Here is another great recipe from Pinterest:
Raw Kale, Cabbage and Carrot Chopped Salad with Maple Sesame Vinaigrette
Prep Time: 20 minutes
A variation on a traditional chopped salad, this sliced version features a chiffonade of kale, cabbage and carrots tossed in an Asian inspired maple-sesame vinaigrette.
For the Dressing:
1 Tablespoon olive oil
1 Tablespoon sesame oil
2 Tablespoons apple cider vinegar (or unsweetened rice wine vinegar if not grain free)
1 Tablespoons real maple syrup (preferably grade B)
1 Tablespoon gluten free soy sauce (or coconut aminos for a soy free alternative)
1 clove of garlic, finely minced
For the Salad:
1 small bunch lacinato kale (also known as Tuscan kale)
1 small head (or half of a larger head) of Napa cabbage, shredded
1 baby bok choy, thinly sliced
4 carrots, shaved into long strips with a peeler
2 Tablespoons hemp seeds (or toasted sesame seeds)

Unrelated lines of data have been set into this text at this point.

(** The counters once [i] was taken. *)
Lemma tcount_taken t m i r p n t' : trep t m -> tcount t m -> m !! i = Some r -> r_status r = READY -> pid_available t' = pid_available t - 1 -> pid_next t' = n ->
  (free_pids (<[i := Row p RUNNING 0]> m) = 0 -> n = PID_MAX + 1) -> (0 < free_pids (<[i := Row p RUNNING 0]> m) -> least_free (<[i := Row p RUNNING 0]> m) n) ->
  tcount t' (<[i := Row p RUNNING 0]> m).
Proof.
  intros Ht Hc Hi Hr Ea En Hfull Hleast. pose proof (free_pids_set m i r (Row p RUNNING 0) Hi) as Hf. rewrite decide_True in Hf by done. rewrite decide_False in Hf by done.
  constructor.
  - rewrite Ea, (tc_avail _ _ Hc). lia.
  - intros E. rewrite En. auto.
  - intros Hp. rewrite En. apply (Hleast Hp).
  - intros a ra Ha Hra. rewrite En. destruct Hleast as [_ Hl]; [by eapply count_pos|]. by eapply Hl.
Qed.

Section table.
Context {W : Type} `{World W}.
Implicit Types s : pst W.

Lemma wp_pt (Q : proc_table -> pst W -> Prop) s : Q (ptab s) s -> wp pt Q s.
Proof. intros HQ. unfold pt. by wp_steps. Qed.

(** Reading and writing a row. *)
Lemma wp_cell_proc m i r (Q : Z -> pst W -> Prop) s : trep (ptab s) m -> m !! i = Some r -> Q (r_proc r) s -> wp (cell pt_proc i) Q s.
Proof.
  intros Ht Hi HQ. destruct (tr_row _ _ Ht i r Hi) as (? & E & _ & _). unfold cell. wp_step. apply wp_pt. replace (i <? 0) with false by lia. wp_step. by eapply wp_deref; [done|]; eapply wp_deref.
Qed.

Lemma wp_cell_status m i r (Q : Z -> pst W -> Prop) s : trep (ptab s) m -> m !! i = Some r -> Q (r_status r) s -> wp (cell pt_status i) Q s.
Proof.
  intros Ht Hi HQ. destruct (tr_row _ _ Ht i r Hi) as (? & _ & E & _). unfold cell. wp_step. apply wp_pt. replace (i <? 0) with false by lia. wp_step. by eapply wp_deref; [done|]; eapply wp_deref.
Qed.

Lemma wp_cell_code m i r (Q : Z -> pst W -> Prop) s : trep (ptab s) m -> m !! i = Some r -> Q (r_code r) s -> wp (cell pt_waitcode i) Q s.
Proof.
  intros Ht Hi HQ. destruct (tr_row _ _ Ht i r Hi) as (? & _ & _ & E). unfold cell. wp_step. apply wp_pt. replace (i <? 0) with false by lia. wp_step. by eapply wp_deref; [done|]; eapply wp_deref.
Qed.

(** Updates of the three arrays of a table. *)
Definition upd_row (i : Z) (r : row) (t : proc_table) : proc_table :=
  ProcTable (<[Z.to_nat i := Some (r_proc r)]> (pt_proc t)) (<[Z.to_nat i := Some (r_status r)]> (pt_status t)) (<[Z.to_nat i := Some (r_code r)]> (pt_waitcode t))
    (pt_lock t) (pt_cv t) (pid_available t) (pid_next t).

Lemma trep_upd t m i r r' : trep t m -> m !! i = Some r -> trep (upd_row i r' t) (<[i := r']> m).
Proof.
  intros [H1 H2 H3] Hi. destruct (H1 i r Hi) as (Hr & E1 & E2 & E3). apply lookup_lt_Some in E1, E2, E3. split.
  - intros j y [[<- <-]|[Hne Hj]]%lookup_insert_Some; cbn [upd_row pt_proc pt_status pt_waitcode].
    + split; [done|]. by rewrite !list_lookup_insert_eq.
    + destruct (H1 j y Hj) as (Hj' & ? & ? & ?). split; [done|]. rewrite !list_lookup_insert_ne by lia. done.
  - intros j Hj. apply lookup_insert_is_Some'. right. by apply H2.
  - intros k Hk. cbn [upd_row pt_status]. rewrite list_lookup_insert_ne by lia. by apply H3.
Qed.

(** The same table but for the counters. *)
Lemma trep_counters t m a n : trep t m -> trep (set_pid_next n (set_pid_available a t)) m.
Proof. by intros [H1 H2 H3]. Qed.

Lemma wp_set_status m i r v (Q : unit -> pst W -> Prop) s : trep (ptab s) m -> m !! i = Some r ->
  (forall t, trep t (<[i := Row (r_proc r) v (r_code r)]> m) -> (pt_lock t, pt_cv t, pid_available t, pid_next t) = (pt_lock (ptab s), pt_cv (ptab s), pid_available (ptab s), pid_next (ptab s)) ->
    Q tt (set_ptab t s)) -> wp (set_status i v) Q s.
Proof.
  intros Ht Hi HQ. destruct (tr_row _ _ Ht i r Hi) as (? & E1 & E2 & E3). unfold set_status, store. wp_step. apply wp_pt. replace (i <? 0) with false by lia. wp_step. eapply wp_deref; [done|].
  unfold pt_put. wp_step. apply HQ; [|done]. apply (trep_upd (ptab s) m i r (Row (r_proc r) v (r_code r))) in Hi; [|done].
  unfold upd_row in Hi. cbn [r_proc r_status r_code] in Hi. rewrite (list_insert_id (pt_proc (ptab s))) in Hi by done. by rewrite (list_insert_id (pt_waitcode (ptab s))) in Hi by done.
Qed.

Lemma wp_set_waitcode m i r v (Q : unit -> pst W -> Prop) s : trep (ptab s) m -> m !! i = Some r ->
  (forall t, trep t (<[i := Row (r_proc r) (r_status r) v]> m) -> (pt_lock t, pt_cv t, pid_available t, pid_next t) = (pt_lock (ptab s), pt_cv (ptab s), pid_available (ptab s), pid_next (ptab s)) ->
    Q tt (set_ptab t s)) -> wp (set_waitcode i v) Q s.
Proof.
  intros Ht Hi HQ. destruct (tr_row _ _ Ht i r Hi) as (? & E1 & E2 & E3). unfold set_waitcode, store. wp_step. apply wp_pt. replace (i <? 0) with false by lia. wp_step. eapply wp_deref; [done|].
  unfold pt_put. wp_step. apply HQ; [|done]. apply (trep_upd (ptab s) m i r (Row (r_proc r) (r_status r) v)) in Hi; [|done].
  unfold upd_row in Hi. cbn [r_proc r_status r_code] in Hi. rewrite (list_insert_id (pt_proc (ptab s))) in Hi by done. by rewrite (list_insert_id (pt_status (ptab s))) in Hi by done.
Qed.

Lemma wp_set_proc_cell m i r v (Q : unit -> pst W -> Prop) s : trep (ptab s) m -> m !! i = Some r ->
  (forall t, trep t (<[i := Row v (r_status r) (r_code r)]> m) -> (pt_lock t, pt_cv t, pid_available t, pid_next t) = (pt_lock (ptab s), pt_cv (ptab s), pid_available (ptab s), pid_next (ptab s)) ->
    Q tt (set_ptab t s)) -> wp (set_proc_cell i v) Q s.
Proof.
  intros Ht Hi HQ. destruct (tr_row _ _ Ht i r Hi) as (? & E1 & E2 & E3). unfold set_proc_cell, store. wp_step. apply wp_pt. replace (i <? 0) with false by lia. wp_step. eapply wp_deref; [done|].
  unfold pt_put. wp_step. apply HQ; [|done]. apply (trep_upd (ptab s) m i r (Row v (r_status r) (r_code r))) in Hi; [|done].
  unfold upd_row in Hi. cbn [r_proc r_status r_code] in Hi. rewrite (list_insert_id (pt_status (ptab s))) in Hi by done. by rewrite (list_insert_id (pt_waitcode (ptab s))) in Hi by done.
Qed.

(** Taking and giving back a pid. *)
Lemma wp_add_pid m i r p (Q : unit -> pst W -> Prop) s : trep (ptab s) m -> m !! i = Some r -> p <> 0 -> 0 <= pid_available (ptab s) <= 31 ->
  (forall t, trep t (<[i := Row p RUNNING 0]> m) -> (pt_lock t, pt_cv t, pid_available t, pid_next t) = (pt_lock (ptab s), pt_cv (ptab s), pid_available (ptab s) - 1, pid_next (ptab s)) ->
    Q tt (set_ptab t s)) -> wp (add_pid i p) Q s.
Proof.
  intros Ht Hi Hp Ha HQ. unfold add_pid. wp_step. apply wp_kassert; [by replace (p =? 0) with false by lia|]. wp_step. eapply wp_set_proc_cell; [done|done|]. intros t1 Ht1 [= L1 C1 A1 N1].
  wp_step. eapply wp_set_status; [p_simpl; done|apply lookup_insert_eq|]. intros t2 Ht2 [= L2 C2 A2 N2]. p_simpl. rewrite insert_insert_eq in Ht2.
  wp_step. eapply wp_set_waitcode; [p_simpl; done|apply lookup_insert_eq|]. intros t3 Ht3 [= L3 C3 A3 N3]. p_simpl. rewrite insert_insert_eq in Ht3. cbn [r_proc r_status] in Ht3.
  wp_step. apply wp_pt. unfold pt_put. wp_step. p_simpl. apply (HQ (set_pid_available (s32 (pid_available t3 - 1)) t3)); [by apply (trep_counters t3 _ _ (pid_next t3))|]. p_simpl.
  rewrite s32_id by lia. congruence.
Qed.

Lemma wp_clear_pid m i r (Q : unit -> pst W -> Prop) s : trep (ptab s) m -> m !! i = Some r -> 2 <= i -> 0 <= pid_available (ptab s) <= 31 ->
  (forall t, trep t (<[i := free_row]> m) -> (pt_lock t, pt_cv t, pid_available t, pid_next t) = (pt_lock (ptab s), pt_cv (ptab s), pid_available (ptab s) + 1, pid_next (ptab s)) ->
    Q tt (set_ptab t s)) -> wp (clear_pid i) Q s.
Proof.
  intros Ht Hi H2 Ha HQ. pose proof (tr_lookup _ _ _ _ Ht Hi) as Hr. unfold clear_pid. wp_step. apply wp_kassert; [unfold PID_MIN, PID_MAX; lia|]. wp_step. apply wp_pt. unfold pt_put. wp_step. wp_step.
  wp_step. eapply (wp_set_proc_cell m); [p_simpl; by apply (trep_counters _ _ _ (pid_next (ptab s)))|done|]. intros t1 Ht1 [= L1 C1 A1 N1]. p_simpl.
  wp_step. eapply wp_set_status; [p_simpl; done|apply lookup_insert_eq|]. intros t2 Ht2 [= L2 C2 A2 N2]. p_simpl. rewrite insert_insert_eq in Ht2.
  eapply wp_set_waitcode; [p_simpl; done|apply lookup_insert_eq|]. intros t3 Ht3 [= L3 C3 A3 N3]. p_simpl. rewrite insert_insert_eq in Ht3. cbn [r_proc r_status] in Ht3.
  apply HQ; [done|]. rewrite s32_id in * by lia. congruence.
Qed.

(** The search for the next free pid finds the least from [next] on. *)
Lemma wp_scan m next j r t0 (Q : option unit -> pst W -> Prop) s : trep (ptab s) m -> 1 <= next <= j -> m !! j = Some r -> r_status r = READY ->
  (forall i r', next <= i < j -> m !! i = Some r' -> r_status r' <> READY) ->
  Q (Some tt) (set_ptab (set_pid_next j t0) s) ->
  wp (for_ (Z.to_nat (PID_MAX - next)) next (fun i => status <- cell pt_status i ;; if status =? READY then pt_put (set_pid_next i t0) ;;; ret (Some tt) else ret None)) Q s.
Proof.
  intros Ht Hn Hj Hr Hmin HQ. pose proof (tr_lookup _ _ _ _ Ht Hj) as Hj'. eapply (wp_for _ _ _ (fun i s' => s' = s /\ i <= j)); [split; [done|lia]| |].
  - intros i s' Hi [-> Hij]. destruct (tr_all _ _ Ht i) as [ri Hri]; [lia|]. wp_step. eapply wp_cell_status; [done|done|]. wp_step; boolify.
    + assert (i = j) as ->; [|unfold pt_put; by wp_steps]. destruct (decide (i = j)); [done|]. exfalso. apply (Hmin i ri); [lia|done|done].
    + wp_step. split; [done|]. destruct (decide (i = j)); [congruence|lia].
  - intros s' [_ Hle]. unfold PID_MAX in *. lia.
Qed.
End table.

Freshly ground pepper to taste
Make the Dressing:
In a small bowl, whisk 1 Tablespoon of the olive oil, the sesame oil, apple cider vinegar, maple syrup, soy sauce and minced garlic.
Make the Salad:
Strip the stems from the kale leaves and roll the leaves in a chiffonade to slice into very thin strips.
In a large bowl combine the kale and remaining Tablespoon of olive oil. Lightly massage the kale leaves with your hands until the leaves soften and begin to wilt (about 30 to 60 seconds).
Place in large serving bowl and add the shredded cabbage, bok choy, carrots and dressing tossing well to coat. Let the salad stand for 10 minutes to marinate.
Top with hemp seeds or toasted sesame seeds and season with freshly ground pepper to taste if desired and serve.
One way I get my son to eat some of these greens is through blending dense greens (chard, kale, spinach) with a porridge I make as a super-food smoothie.
Depending on the amout you want to make (I fill reusable pouches and freeze them) make a batch of porridge containing any or all of the following:
Steel cut oats
Black beans (dry)
Navy beans (dry)
Grind the grains in a coffee mill before cooking, once they are turned into a porridge put them in the food processor.
Add fruit that you have on hand and a great big handful of greens (kale and spinach are my favorites)
You can also add hemp, flax, chia and/or brewer’s yeast. I usually add a bit of agave syrup to taste.
Blend and serve or freeze for later. This is a very nutritious snack (or meal) for young ones! The more fruit, the sweeter the smoothie!